Official art of Lithia Cattleya, the prototype xerom who aspired to become Lithia Spodumene in the original Tales of Hearts. (Source.)

These communal bonds point to a beautiful and redemptive explanation of why Lithia Cattleya, that prototype xerom that hypostatized Lithia’s story and sought to claim her Spiria as its own, is nowhere to be found in Tales of Hearts R. In the roughly 4 years between the release of Tales of Hearts on the Nintendo DS and the release of Tales of Hearts R on the PlayStation Vita, hundreds of thousands of players not only brought the fairy tale of Lithia to life, but also doggedly faced down that notoriously challenging, optional, post-game boss who threatened the possibility of Lithia’s dream and players’ prayers awakening her world through a constantly evolving, intrinsically valuable story. A world of Tales of Hearts with Lithia Cattleya in it will always threaten to fossilize the story, turning what ought to be a font of constant enfranchisement, reinterpretation, and bonding into a static concept, stowed away to gather dust like a book in the Valentin Church’s library. The effort of those other players, their endorsement and defense of the value in a living story against the root of xeromization, laid the foundation for a more perfectly enfranchised story in Tales of Hearts R, constituting the right unity of characters, tools, and people to purely ground the metaphysics of interpersonal connections throughout the series’ works and communities. No gods or spirits wait to be found in this world, but the emotional bond between players of Tales of Hearts R and Tales of Hearts—an willful act of faith and gratitude whose moral content is grounded only by the later work which the initial work made possible—strikes me as almost Christ-like, enshrining Lithia’s Spiria within an imperfect story as a sacrificial act and demonstration of effort to open the door for sustained, cosmic emotional connection throughout the entire series thereafter.

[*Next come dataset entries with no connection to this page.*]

(* ===== verification/Worker.v ===== *)
(** * The worker ([crates/pipette-cli/src/commands/worker.rs])

    The daemon that claims jobs, runs them under a heartbeat and reports what came of them.
    The host is the class [WorkerHost]: the server ([MgmtApi]), the clock, the stop flag and
    the sleep ([Host]), the job's execution, the marker and the local stores. The heartbeat
    thread shares with the run only the [lease_lost] flag, which is read after the join, so
    its ticks come before the run's result here; how many there are is the host's choice. *)

From Stdlib Require Import ZArith Lia String.
From stdpp Require Import prelude list.
From S2P Require Import Prelude Str Retry Timing Wait Json Errors Protocol.
From S2P Require InFlight.

Local Open Scope Z_scope.
Local Open Scope rust_scope.

(** ** Data *)

Inductive ClientStatus := Pending | Approved | OtherStatus (name : str).

Record Profile := { status : ClientStatus; permissions : option (list str) }.

Record WorkerArgs := {
  idle_secs : Z;
  idle_jitter_secs : Z;
  heartbeat_secs : option Z;
  max_jobs : Z;
  skip_profile_refresh : bool;
}.

(** ** The host

    [Pl] is the result a run produces, [X] its extras and [D] the digest of an eval's
    checkpoint. *)

Class WorkerHost (W Pl X D : Type) := {
  worker_api :: MgmtApi W;
  worker_host :: Host W;
  random_u64 : W -> Z * W;
  (** The UTC time as RFC 3339, if it formats. *)
  utc_now : W -> Z * W;
  utc_text : W -> option str * W;
  (** The signing identity, the server's address and the device labels. *)
  read_registration : W -> result unit anyhow_error * W;
  installed_runtime_capabilities : W -> result (list str) anyhow_error * W;
  refresh_profile_at_startup :
    list str -> W -> result (option Profile) anyhow_error * W;
  reap_orphans : W -> W;
  execute_job : ClaimedJob -> W -> result (Pl * X * option D) anyhow_error * W;
  (** The number of times the heartbeat's wait ran out while the job executed. *)
  heartbeat_ticks : ClaimedJob -> W -> nat * W;
  with_device_time : Z -> Pl -> Pl;
  device_time_of : Pl -> option Z;
  payload_to_value : Pl -> result Value anyhow_error;
  marker_read : W -> result (option InFlight.InFlight) str * W;
  marker_remove : W -> result unit str * W;
  in_flight_start : InFlight.InFlight -> W -> result unit str * W;
  in_flight_drop : W -> W;
  store_completed_result : str -> Pl -> X -> W -> W;
  finalize_eval_checkpoint : option D -> W -> W;
}.

(** ** Small decisions *)

Definition is_cancelled_cause (c : cause) : bool :=
  match c with ReadinessCause Cancelled => true | _ => false end.

Definition was_cancelled (err : anyhow_error) : bool := existsb is_cancelled_cause (chain err).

Kor reflects on the loneliness of Gardenia in Rapunzel, a city of mechanoids.

It may seem too stringent a requirement for our engagement with the characters of the Tales of series that we enfranchise and bond with them through a praxis that unites them all under the Spiria of one character. Perhaps it feels more feasible to find a character or two with which we identify, invest in them, and leave that relationship disconnected from the rest of the game. But this is the other side of Lithia grounding a moral metaphysics to our fictional actions: like other moral demands, this does call us to strive for something that requires discipline. “It was always so simple” to form these connections—but, as Kohaku admits when Kor struggles to finally confess his love for her, taking the actions that establish and sustain those networks of bonds and forms of action is “so simple, yet so hard.” At every turn, Tales of Hearts R reminds us why we must make that effort.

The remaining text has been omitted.